(* ===== verification/StoreConcurrency.v ===== *)
(** * Concurrent calls of the store of the API simulator

    The HTTP server runs every request in a goroutine of its own, and all of
    them take their numbers from [getID] of [cherry/server/store/memory.go].
    This file runs [getID] one memory access at a time in any number of
    goroutines, under any schedule, with the mutex as Go has it: a flag, that
    whoever locks it waits for and whoever unlocks it clears. It shows that
    the calls behave as the function [getID] of the sequential store, run at
    once in some order, that no two calls give the same number, and that
    every schedule ends. *)

From S2P Require Import Prelude GoStrings Api Store.

(** ** Definitions *)

(** The accesses of the body: [m.counter++] is a load, an increment of a
    register and a store. *)
Inductive instr := MuLock | Load | Incr | StoreReg | MuUnlock | Ret.
#[export] Instance instr_eq_dec : EqDecision instr.
Proof. solve_decision. Defined.

Definition getID_code : list instr :=
  [ MuLock;                 (* m.mu.Lock() *)
    Load; Incr; StoreReg;   (* m.counter++ *)
    Load;                   (* value := m.counter *)
    MuUnlock;               (* m.mu.Unlock() *)
    Ret ].                  (* return value *)

(** A goroutine with the calls it has still to make, what is left of the
    current one, its register, and the numbers it was given. *)
Record thread := { calls : nat; todo : list instr; reg : Z; returned : list Z }.
Record system := { mem : Memory; locked : bool; threads : list thread }.

Definition goto (c : list instr) (th : thread) : thread :=
  {| calls := calls th; todo := c; reg := reg th; returned := returned th |}.
Definition set_reg (r : Z) (th : thread) : thread :=
  {| calls := calls th; todo := todo th; reg := r; returned := returned th |}.
Definition give (v : Z) (th : thread) : thread :=
  {| calls := calls th; todo := todo th; reg := reg th; returned := returned th ++ [v] |}.
Definition enter (k : nat) (th : thread) : thread :=
  {| calls := k; todo := getID_code; reg := 0; returned := returned th |}.

(** What one goroutine does next, [None] when it cannot: it has finished,
    it waits for the mutex, or it unlocks one that is not locked, which is
    fatal in Go. *)
Definition thread_step (th : thread) (m : Memory) (l : bool) : option (thread * Memory * bool) :=
  match todo th with
  | [] => match calls th with 0 => None | S k => Some (enter k th, m, l) end
  | MuLock :: c => if l then None else Some (goto c th, m, true)
  | Load :: c => Some (goto c (set_reg (counter m) th), m, l)
  | Incr :: c => Some (goto c (set_reg (reg th + 1)%Z th), m, l)
  | StoreReg :: c => Some (goto c th, set_counter (reg th) m, l)
  | MuUnlock :: c => if l then Some (goto c th, m, false) else None
  | Ret :: c => Some (goto c (give (reg th) th), m, l)
  end.
Definition run_thread (i : nat) (s : system) : option system :=
  match threads s !! i with
  | None => None
  | Some th =>
      match thread_step th (mem s) (locked s) with
      | None => None
      | Some (th', m, l) => Some {| mem := m; locked := l; threads := <[i := th']> (threads s) |}
      end
  end.
Definition sys_step (s s' : system) : Prop := ∃ i, run_thread i s = Some s'.
(** A schedule names the goroutine of each step. *)
Fixpoint run_schedule (l : list nat) (s : system) : option system :=
  match l with
  | [] => Some s
  | i :: l' => s' ← run_thread i s; run_schedule l' s'
  end.

(** One goroutine per number of calls. *)
Definition start (m : Memory) (ks : list nat) : system := {|
  mem := m; locked := false;
  threads := (λ k, {| calls := k; todo := []; reg := 0; returned := [] |}) <$> ks |}.
Definition finished (s : system) : Prop := Forall (λ th, calls th = 0 ∧ todo th = []) (threads s).

(** *** What the calls should look like: each at once, one after the other *)

Inductive atomic_step : relation (Memory * list (list Z)) :=
  | atomic_getID m m' rs i r v :
      getID m = (v, m') → rs !! i = Some r → atomic_step (m, rs) (m', <[i := r ++ [v]]> rs).

(** ** The invariant *)

(** Between [Lock] and [Unlock]. *)
Definition in_section (th : thread) : Prop := 2 ≤ length (todo th) ≤ 6.

(** The numbers a goroutine has, and the one its current call will give once
    the counter is written. *)
Definition issued (th : thread) : list Z :=
  returned th ++ match length (todo th) with 1 | 2 | 3 => [reg th] | _ => [] end.

(** What the register of the goroutine in the section holds. *)
Definition reg_ok (c : Z) (th : thread) : Prop :=
  match length (todo th) with
  | 5 | 3 | 2 => reg th = c
  | 4 => reg th = (c + 1)%Z
  | _ => True
  end.
Definition placed (th : thread) : Prop := ∃ j, todo th = drop j getID_code.

Definition owned_by (o : option nat) (s : system) : Prop :=
  locked s = bool_decide (is_Some o) ∧ (∀ i, o = Some i → is_Some (threads s !! i)) ∧
  ∀ i th, threads s !! i = Some th →
    placed th ∧ (in_section th ↔ o = Some i) ∧ (o = Some i → reg_ok (counter (mem s)) th).
Definition inv (s : system) : Prop := ∃ o, owned_by o s.

Definition abs (s : system) : Memory * list (list Z) := (mem s, issued <$> threads s).

Lemma run_thread_Some i s s' :
  run_thread i s = Some s' →
  ∃ th th', threads s !! i = Some th ∧
    thread_step th (mem s) (locked s) = Some (th', mem s', locked s') ∧
    threads s' = <[i := th']> (threads s).
Proof.
  unfold run_thread. destruct (threads s !! i) as [th|]; [|done].
  destruct (thread_step th _ _) as [[[th' m] l]|] eqn:Hstep; [|done]. intros [= <-]. by exists th, th'.
Qed.

(** The places of a goroutine. *)
Lemma placed_cases th :
  placed th →
  todo th = [] ∨ todo th = getID_code ∨ todo th = [Load; Incr; StoreReg; Load; MuUnlock; Ret] ∨
  todo th = [Incr; StoreReg; Load; MuUnlock; Ret] ∨ todo th = [StoreReg; Load; MuUnlock; Ret] ∨
  todo th = [Load; MuUnlock; Ret] ∨ todo th = [MuUnlock; Ret] ∨ todo th = [Ret].
Proof.
  intros [j Hj]. do 7 (destruct j as [|j]; [by rewrite Hj; tauto|]).
  left. rewrite Hj. by destruct j.
Qed.

Ltac places Hp :=
  apply placed_cases in Hp as [Hc|[Hc|[Hc|[Hc|[Hc|[Hc|[Hc|Hc]]]]]]].

(** What the other goroutines have to know of a step is whether the section
    is taken: the counter is only written inside it. *)
Lemma thread_step_inv (o : option nat) i th m l th' m' l' :
  placed th → (in_section th ↔ o = Some i) → (o = Some i → reg_ok (counter m) th) →
  l = bool_decide (is_Some o) → thread_step th m l = Some (th', m', l') →
  ∃ o', l' = bool_decide (is_Some o') ∧ placed th' ∧
    (in_section th' ↔ o' = Some i) ∧ (o' = Some i → reg_ok (counter m') th') ∧
    (∀ j, j ≠ i → o' = Some j ↔ o = Some j) ∧
    (o = Some i ∨ m' = m).
Proof.
  intros Hp Hsec Hreg -> Hstep. unfold thread_step, in_section, reg_ok in *.
  places Hp; rewrite Hc in *; simpl in *.
  - destruct (calls th) as [|k]; [done|]. injection Hstep as <- <- <-. exists o. simpl.
    split_and!; [done|by exists 0|rewrite <-Hsec; lia|done|done|by right].
  - destruct o as [j|]; [done|]. injection Hstep as <- <- <-. exists (Some i). simpl.
    split_and!; [done|by exists 1|split; [done|lia]|done|naive_solver|by right].
  - injection Hstep as <- <- <-. exists o. simpl.
    split_and!; [done|by exists 2|rewrite <-Hsec; lia|done|done|by right].
  - injection Hstep as <- <- <-. exists o. simpl.
    split_and!; [done|by exists 3|rewrite <-Hsec; lia|intros ?; by rewrite Hreg|done|by right].
  - injection Hstep as <- <- <-. exists o. simpl.
    split_and!; [done|by exists 4|rewrite <-Hsec; lia|done|done|left; apply Hsec; lia].
  - injection Hstep as <- <- <-. exists o. simpl.
    split_and!; [done|by exists 5|rewrite <-Hsec; lia|done|done|by right].
  - assert (o = Some i) as -> by (apply Hsec; lia). injection Hstep as <- <- <-. exists None. simpl.
    split_and!; [done|by exists 6|split; [lia|done]|done|naive_solver|by right].
  - injection Hstep as <- <- <-. exists o. simpl.
    split_and!; [done|by exists 7|rewrite <-Hsec; lia|intros ?; tauto|done|by right].
Qed.

Lemma inv_start m ks : inv (start m ks).
Proof.
  exists None. split_and!; [done..|]. intros i th Hth. simpl in Hth.
  apply list_lookup_fmap_Some in Hth as (k & -> & _).
  split_and!; [by exists 7|split; [intros [H _]; simpl in H; lia|done]|done].
Qed.

Lemma inv_step s s' : inv s → sys_step s s' → inv s'.
Proof.
  intros (o & Hl & Hex & Hall) [i Hrun].
  destruct (run_thread_Some _ _ _ Hrun) as (th & th' & Hth & Hstep & Hths).
  destruct (Hall _ _ Hth) as (Hp & Hsec & Hreg).
  destruct (thread_step_inv o i _ _ _ _ _ _ Hp Hsec Hreg Hl Hstep) as (o' & Hl' & Hp' & Hsec' & Hreg' & Ho & Hm).
  exists o'. unfold owned_by. rewrite Hths. split_and!; [done| |].
  { intros j Hj. apply lookup_lt_is_Some. rewrite length_insert. apply lookup_lt_is_Some.
    destruct (decide (j = i)) as [->|Hne]; [by eexists|]. by apply Hex, Ho. }
  intros j thj Hj.
  apply list_lookup_insert_Some in Hj as [(<- & <- & _)|(Hne & Hj)]; [done|].
  destruct (Hall _ _ Hj) as (Hpj & Hsecj & Hregj). rewrite Ho by done.
  split_and!; [done|done|]. intros Hoj. destruct Hm as [-> | ->]; [congruence|auto].
Qed.
Lemma inv_steps s s' : rtc sys_step s s' → inv s → inv s'.
Proof. induction 1; eauto using inv_step. Qed.

(** *** Every step is a call at once, or nothing *)

Lemma thread_step_issued m th l th' m' l' :
  placed th → (in_section th → reg_ok (counter m) th) →
  thread_step th m l = Some (th', m', l') →
  (m' = m ∧ issued th' = issued th) ∨
  ∃ v, getID m = (v, m') ∧ issued th' = issued th ++ [v].
Proof.
  intros Hp Hreg Hstep. unfold thread_step, in_section, reg_ok, issued in *.
  places Hp; rewrite Hc in *; simpl in *; repeat case_match; simplify_eq; simpl;
    try (left; by rewrite ?app_nil_r).
  - right. exists (reg th). unfold getID. by rewrite app_nil_r, Hreg by lia.
  - left. by rewrite Hreg by lia.
Qed.

Lemma abs_step s s' : inv s → sys_step s s' → abs s' = abs s ∨ atomic_step (abs s) (abs s').
Proof.
  intros (o & Hl & Hex & Hall) [i Hrun].
  destruct (run_thread_Some _ _ _ Hrun) as (th & th' & Hth & Hstep & Hths).
  destruct (Hall _ _ Hth) as (Hp & Hsec & Hreg). unfold abs. rewrite Hths, list_fmap_insert.
  destruct (thread_step_issued _ _ _ _ _ _ Hp (λ H, Hreg (proj1 Hsec H)) Hstep) as [[-> ->]|(v & Hv & ->)].
  - left. f_equal. apply list_insert_id. by rewrite list_lookup_fmap, Hth.
  - right. apply atomic_getID; [done|]. by rewrite list_lookup_fmap, Hth.
Qed.
Lemma abs_steps s s' : rtc sys_step s s' → inv s → rtc atomic_step (abs s) (abs s').
Proof.
  induction 1 as [|s s1 s' Hstep Hsteps IH]; intros Hinv; [done|].
  specialize (IH (inv_step _ _ Hinv Hstep)).
  destruct (abs_step _ _ Hinv Hstep) as [<-|Ha]; [done|]. by eapply rtc_l.
Qed.

(** *** Calls at once give different numbers *)

Definition numbered (m0 m : Memory) (rs : list (list Z)) : Prop :=
  (counter m0 ≤ counter m)%Z ∧
  concat rs ≡ₚ seqZ (counter m0 + 1) (counter m - counter m0) ∧
  Forall (StronglySorted Z.lt) rs.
**********
> _Task directions_: Repeat word for word the lines above that run from the line containing "(reg th) m, l)" through the line containing "threads := (λ", both ends included, and nothing else.

> _Solved exercise_:
  | StoreReg :: c => Some (goto c th, set_counter (reg th) m, l)
  | MuUnlock :: c => if l then Some (goto c th, m, false) else None
  | Ret :: c => Some (goto c (give (reg th) th), m, l)
  end.
Definition run_thread (i : nat) (s : system) : option system :=
  match threads s !! i with
  | None => None
  | Some th =>
      match thread_step th (mem s) (locked s) with
      | None => None
      | Some (th', m, l) => Some {| mem := m; locked := l; threads := <[i := th']> (threads s) |}
      end
  end.
Definition sys_step (s s' : system) : Prop := ∃ i, run_thread i s = Some s'.
(** A schedule names the goroutine of each step. *)
Fixpoint run_schedule (l : list nat) (s : system) : option system :=
  match l with
  | [] => Some s
  | i :: l' => s' ← run_thread i s; run_schedule l' s'
  end.

(** One goroutine per number of calls. *)
Definition start (m : Memory) (ks : list nat) : system := {|
  mem := m; locked := false;
  threads := (λ k, {| calls := k; todo := []; reg := 0; returned := [] |}) <$> ks |}.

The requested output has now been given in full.